- Romances! Lena, romances! Os romances, lidos em plena aldeia, são perigosos. Falta aqui nos ares um certo cepticismo, que, não sendo em doses exageradas, tem a vantagem de não deixar ver as coisas da vida através do prisma dos livros de imaginação. Mas basta de falar em política. Amanhã procurarei o ervanário. Espero uma recepção de gelo, e vou preparado para uma ladainha de recriminações, mas irei. Nada esperes, porém, da entrevista, Lena; nem o mal, se mal é, se poderia já atalhar; nem o orgulho do Vicente lhe permitirá expansões à sensibilidade, que cheguem a comover-me. Conheço-o.
Madalena não instou. Ficou, porém, pensativa e sem o menor vestígio da alegria com que principiara o serão.
Nisto ouviu-se um toque de sino longínquo.
- Já toca para a missa do galo! Ouvem? - disse D. Vitória.
- Vamos! Não há tempo para demoras - exclamou o conselheiro, levantando-se.

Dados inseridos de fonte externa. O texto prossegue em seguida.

(** * api-http-response: response formatting, translation and notification

    A shallow embedding of [src/index.js].  The file holds two revisions of
    the module, one after the other:

    - lines 1-338, embedded as [RevA]: the formatters write their own
      bodies ([{errors: [...]}], [{success, msg}]) and [handleLanguage]
      is called inside the [try] of [translate];
    - lines 339-644, embedded as [RevB]: the formatters go through
      [custom] and [handleLanguage] is called before the [try].

    [slugify], [custom_notify], [error_notification] and
    [log_notification] have the same text in both revisions and are
    embedded once.

    Conventions.  A JavaScript value is a term of [value].  An object has
    its own properties and, behind them, the members it inherits, which
    belong to the [platform] with the built-in functions, their calls and
    the printing of numbers: the theorems hold for every platform and the
    examples run on a sample one.  A function that can throw returns a
    [result].  The locale table [lang] (the file [lang.json]) and
    [process.env] are parameters.  The notifier runs in a [world] that
    records every POST handed to the transport, and an event loop settles
    the POSTs in flight according to a transport oracle. *)

From Stdlib Require Import ZArith NArith String Ascii List Bool Lia.
From stdpp Require Import base gmap strings list pretty.

Set Warnings "-register-all".

Open Scope string_scope.

(* ===================================================================== *)
(** * Part I: the embedding                                               *)
(* ===================================================================== *)

(* --------------------------------------------------------------------- *)
(** ** JavaScript values                                                  *)
(* --------------------------------------------------------------------- *)

Module JS.

(** [VNum n] is the number [n], an integer.  [VObj] is a plain object and
    [VError] an [Error] instance, each with its own properties.  [VBuiltin]
    is a function or an object of the platform (a built-in such as
    [Object] or [Object.prototype.toString], or any other function), known
    by its name: what it answers to a read or to a call is the
    platform's. *)
Inductive value :=
| VUndefined
| VNull
| VBool (b : bool)
| VNum (n : Z)
| VStr (s : string)
| VArr (xs : list value)
| VObj (props : gmap string value)
| VError (props : gmap string value)
| VBuiltin (id : string).

(** The only exception the module can meet is a [TypeError]: a property
    read on [undefined] or [null], a value that cannot be converted to a
    string, an accessor of the platform that throws. *)
Inductive exn := TypeError.

Inductive result (A : Type) :=
| Ok (a : A)
| Throw (e : exn).
Arguments Ok {A} a.
Arguments Throw {A} e.

Definition bind {A B} (r : result A) (k : A -> result B) : result B :=
  match r with
  | Ok a => k a
  | Throw e => Throw e
  end.

(** [x ← r; k] runs [k] on the value of [r] and propagates a throw. *)
Global Instance result_bind : MBind result := fun A B k r => bind r k.
Global Instance result_ret : MRet result := fun A a => Ok a.

(** [try { body } catch (err) { handler }] *)
Definition try_catch {A} (body : result A) (handler : exn -> result A)
  : result A :=
  match body with
  | Ok a => Ok a
  | Throw e => handler e
  end.

Definition raises {A} (r : result A) : Prop :=
  match r with
  | Ok _ => False
  | Throw _ => True
  end.

(** The prototype chains a value of the model can have. *)
Inductive kind := KObject | KError | KArray | KString | KNumber | KBoolean.

(** The JavaScript platform, as far as the module can observe it:
    - [inherited kd k]: what a value of kind [kd] finds under the name [k]
      through its prototype chain when it has no own property [k]
      ([None] when the chain has no such member);
    - [builtin_get id k]: the read [f[k]] on the built-in [id], which an
      accessor can make throw;
    - [builtin_callable id]: whether the built-in is a function;
    - [builtin_call id this]: the call [f.call(this)];
    - [number_text n]: the string of the number [n]. *)
Class platform := {
  inherited : kind -> string -> option value;
  builtin_get : string -> string -> result value;
  builtin_callable : string -> bool;
  builtin_call : string -> value -> result value;
  number_text : Z -> string
}.

(** ToBoolean *)
Definition truthy (v : value) : bool :=
  match v with
  | VUndefined | VNull => false
  | VBool b => b
  | VNum n => negb (n =? 0)%Z
  | VStr s => negb (String.eqb s EmptyString)
  | VArr _ | VObj _ | VError _ | VBuiltin _ => true
  end.

Definition is_primitive (v : value) : bool :=
  match v with
  | VUndefined | VNull | VBool _ | VNum _ | VStr _ => true
  | VArr _ | VObj _ | VError _ | VBuiltin _ => false
  end.

(** The position named by a canonical array index below [len]. *)
Definition index_of (k : string) (len : nat) : option nat :=
  fst <$> list_find (fun i => pretty i = k) (seq 0 len).

Fixpoint string_nth (s : string) (i : nat) : option string :=
  match s, i with
  | EmptyString, _ => None
  | String c _, O => Some (String c EmptyString)
  | String _ s', S i' => string_nth s' i'
  end.

(** The own properties of a string and of an array: the length and the
    indices. *)
Definition string_own (s : string) (k : string) : option value :=
  if String.eqb k "length" then Some (VNum (Z.of_nat (String.length s)))
  else i ← index_of k (String.length s); VStr <$> string_nth s i.

Definition array_own (xs : list value) (k : string) : option value :=
  if String.eqb k "length" then Some (VNum (Z.of_nat (length xs)))
  else i ← index_of k (length xs); xs !! i.

(** A read that finds the own property, else the inherited member, else
    [undefined]. *)
Definition member `{platform} (kd : kind) (own : option value) (k : string)
  : value :=
  match own with
  | Some v => v
  | None => default VUndefined (inherited kd k)
  end.

(** [v[k]]: a property read.  Reading from [undefined] or [null]
    throws. *)
Definition get_prop `{platform} (v : value) (k : string) : result value :=
  match v with
  | VUndefined | VNull => Throw TypeError
  | VBool _ => Ok (member KBoolean None k)
  | VNum _ => Ok (member KNumber None k)
  | VStr s => Ok (member KString (string_own s k) k)
  | VArr xs => Ok (member KArray (array_own xs k) k)
  | VObj props => Ok (member KObject (props !! k) k)
  | VError props => Ok (member KError (props !! k) k)
  | VBuiltin id => builtin_get id k
  end.

(** [v?.k] *)
Definition get_prop_opt `{platform} (v : value) (k : string) : result value :=
  match v with
  | VUndefined | VNull => Ok VUndefined
  | _ => get_prop v k
  end.

(** ToString of a primitive. *)
Definition primitive_text `{platform} (v : value) : string :=
  match v with
  | VUndefined => "undefined"
  | VNull => "null"
  | VBool true => "true"
  | VBool false => "false"
  | VNum n => number_text n
  | VStr s => s
  | VArr _ | VObj _ | VError _ | VBuiltin _ => EmptyString
  end.

(** One step of OrdinaryToPrimitive: the method [name] of [o], when it is
    a function, is called on [o]; its result counts when it is a
    primitive. *)
Definition try_method `{platform} (o : value) (name : string)
  : result (option value) :=
  m ← get_prop o name;
  match m with
  | VBuiltin id =>
      if builtin_callable id
      then r ← builtin_call id o; Ok (if is_primitive r then Some r else None)
      else Ok None
  | _ => Ok None
  end.

(** ToPrimitive with hint string: [toString], then [valueOf], then a
    [TypeError]. *)
Definition to_primitive `{platform} (v : value) : result value :=
  if is_primitive v then Ok v
  else
    r ← try_method v "toString";
    match r with
    | Some p => Ok p
    | None =>
        r' ← try_method v "valueOf";
        match r' with
        | Some p => Ok p
        | None => Throw TypeError
        end
    end.

(** ToString, as applied by [String(v)], by a template literal and by a
    computed property key. *)
Definition to_string `{platform} (v : value) : result string :=
  p ← to_primitive v; Ok (primitive_text p).

(** [v === "s"] *)
Definition strict_eq_str (v : value) (s : string) : bool :=
  match v with
  | VStr s' => String.eqb s' s
  | _ => false
  end.

(** An object literal, its properties in source order. *)
Definition obj (fields : list (string * value)) : value :=
  VObj (list_to_map fields).

End JS.
Export JS.

(** Effects on a state [S] with exceptions: the state reached is kept when
    a throw interrupts the computation. *)
Definition eff (S A : Type) : Type := S -> result A * S.

Definition eff_bind {S A B} (m : eff S A) (k : A -> eff S B) : eff S B :=
  fun s =>
    match m s with
    | (Ok a, s') => k a s'
    | (Throw e, s') => (Throw e, s')
    end.

Global Instance eff_mbind S : MBind (eff S) := fun A B k m => eff_bind m k.
Global Instance eff_mret S : MRet (eff S) := fun A a s => (Ok a, s).

(** A pure, possibly throwing, step inside an effectful computation. *)
Definition lift {S A} (r : result A) : eff S A := fun s => (r, s).

Definition get_state {S} : eff S S := fun s => (Ok s, s).

(* --------------------------------------------------------------------- *)
(** ** slugify                                                            *)
(* --------------------------------------------------------------------- *)

(** A string is its sequence of UTF-16 code units; the regular expressions
    of [slugify] carry no [u] flag and work on code units. *)
Module Slug.

Definition hyphen : N := 45.

Definition is_upper (c : N) : bool := (65 <=? c)%N && (c <=? 90)%N.

Definition is_lower_alnum (c : N) : bool :=
  ((48 <=? c)%N && (c <=? 57)%N) || ((97 <=? c)%N && (c <=? 122)%N).

(** [\w] is [[A-Za-z0-9_]]. *)
Definition is_word (c : N) : bool :=
  is_lower_alnum c || is_upper c || (c =? 95)%N.

(** [\s], which is also the set that [trim] removes: TAB, LF, VT, FF,
    CR, SP, NBSP, U+1680, U+2000..U+200A, LS, PS, U+202F, U+205F,
    U+3000 and U+FEFF. *)
Definition is_space (c : N) : bool :=
  ((9 <=? c)%N && (c <=? 13)%N) || (c =? 32)%N || (c =? 160)%N
  || (c =? 5760)%N || ((8192 <=? c)%N && (c <=? 8202)%N)
  || (c =? 8232)%N || (c =? 8233)%N || (c =? 8239)%N || (c =? 8287)%N
  || (c =? 12288)%N || (c =? 65279)%N.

Todos o imitaram, menos Madalena.
- Não vens, Lena? - perguntou Cristina.
- Não.
- São amuos, filha? - disse-lhe o conselheiro, indo por trás dela; e, tomando-lhe a cabeça entre as mãos, beijou-a na fronte.
- Não, meu pai, é uma dor de cabeça tão violenta!

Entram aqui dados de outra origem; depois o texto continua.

(** The modified imbalance ratio of a label, as [_generate_classes_stats]
    returns it: defined iff the label is a non-majority label of the group,
    and then positive. *)
Lemma assoc_generate_classes_stats y m thr k l :
  assoc l (snd (_generate_classes_stats y m thr k))
  = if Z.eqb l m then None
    else if in_dec Z.eq_dec l y
         then Some (inject_Z (count y m + 1) / inject_Z (count y l + 1))%Q
         else None.
Proof.
  unfold _generate_classes_stats. simpl.
  rewrite assoc_modified_ratios, assoc_Counter, counter_get_Counter.
  destruct (Z.eqb l m); [reflexivity|].
  destruct (in_dec Z.eq_dec l y); reflexivity.
Qed.

Lemma count_nonneg y l : 0 <= count y l.
Proof. unfold count. lia. Qed.

Lemma modified_ratio_pos y m l :
  (0 < inject_Z (count y m + 1) / inject_Z (count y l + 1))%Q.
Proof.
  pose proof (count_nonneg y m). pose proof (count_nonneg y l).
  apply Qlt_shift_div_l.
  - unfold Qlt. simpl. lia.
  - rewrite Qmult_0_l. unfold Qlt. simpl. lia.
Qed.

Lemma sum_defined_scale (lw : list (option Q)) s :
  (sum_defined (map (option_map (fun w => w / s)) lw) == sum_defined lw / s)%Q.
Proof.
  induction lw as [|[w|] lw IH]; simpl.
  - unfold Qdiv. ring.
  - rewrite IH. unfold Qdiv. ring.
  - exact IH.
Qed.

Lemma sum_defined_nonneg (lw : list (option Q)) :
  (forall v, In (Some v) lw -> 0 <= v)%Q -> (0 <= sum_defined lw)%Q.
Proof.
  induction lw as [|[w|] lw IH]; simpl; intros Hpos.
  - apply Qle_refl.
  - apply (Qle_trans _ (0 + 0)); [apply Qle_refl|].
    apply Qplus_le_compat; [apply Hpos; left; reflexivity|apply IH; auto].
  - apply IH; auto.
Qed.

- A maldita política é o que faz! Pois fica; fica, porque está fria a noite.
- Far-te-ei companhia, Lena, disse Cristina.
- Não, não. Se insistes, obrigas-me a sair.

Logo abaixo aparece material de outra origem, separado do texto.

(** * The turnkey SDK ([errors.ts], lines 21-757)

    The class has the input validation, the balance and market checks, the
    leg opener, the metrics calculator and the position closer of the
    auto-retry SDK (the same text up to the version of the ethers API), and
    these are used below as embedded in [Sdk].  Its parameters are the first
    seven fields of [Sdk.TargetPositionParams]; the three options of the
    auto-retry SDK are not read.  It has no [setupPolymarket]: the venue
    client is built by the constructor.  Its own are the runway check, the
    parameter calculator, the order executor (one FOK order, no retry), the
    simulation loop and the two entry points. *)

Module Turnkey.

(** The order the venue returns for a posted order.  [size] is the size it
    reports, which the code takes for the tokens bought: a finite number
    other than zero.  (On an answer without a size, or with a size of zero,
    the code computes NaN for the tokens or for the slippage; such answers
    are not embedded.) *)
Record Posted : Type := { orderID : string; size : R }.

(** What the venue answers during the one order of a pass; [polls i] is the
    answer to the [i]-th status read. *)
Record Attempt : Type := {
  getOrderBook : result (option (list Sdk.Ask));
  createAndPostOrder : result (option Posted);
  polls : nat -> result Sdk.OrderStatus
}.

(** The chain as the auto-retry SDK sees it, and the venue pass by pass. *)
Record World : Type := {
  chain : Sdk.World;
  orders : nat -> Attempt
}.

Section Methods.

Context {fmt : NumberFormat}.

Definition safeRunwayOf (F rate : R) : R :=
  ((1 - F) / (F * rate)) * YEAR_SECONDS * (95 / 100).

(** [validateRunway] (lines 417-434).  With a factor of zero the runway
    [(1 - F) / (F * R)] is a division by zero: +Infinity, which no term
    reaches. *)
Definition validateRunway (F rate termSeconds : R) : M unit :=
  if Reqb rate 0 then ret tt
  else
    let runway := (Num (1 - F) / Num (F * rate) * Num YEAR_SECONDS)%num in
    let safeRunway := (runway * Num (95 / 100))%num in
    if ngeb (Num termSeconds) safeRunway then
      let termHours := termSeconds / 3600 in
      let runwayHours := (safeRunway / Num 3600)%num in
      throw (ValidationError
               ("Term " ++ toFixed termHours 1 ++ "h exceeds safe runway " ++
                fixedText runwayHours 1 ++ "h. " ++
                "Debt would exceed collateral value. " ++
                "Try shorter timeframe or wait for lower rates.")%string)
    else ret tt.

- Aviem-se! - dizia D. Doroteia. - Henriquinho, vens? Henrique, cujo ardor em ouvir a missa da meia-noite esfriou desde que viu Madalena ficar, respondeu:
- Ó tia... a falar verdade!... se me dispensassem!...
- Vem daí, preguiçoso! Anda!
- É que... para um homem doente:
- Ai, não; se te há-de às vezes fazer mal, então não - apressou- se a dizer a precavida senhora.
E foi deferido por unanimidade o requerimento de Henrique, a quem, cedo depois, Torcato foi ensinar o caminho para o quarto onde devia pernoitar.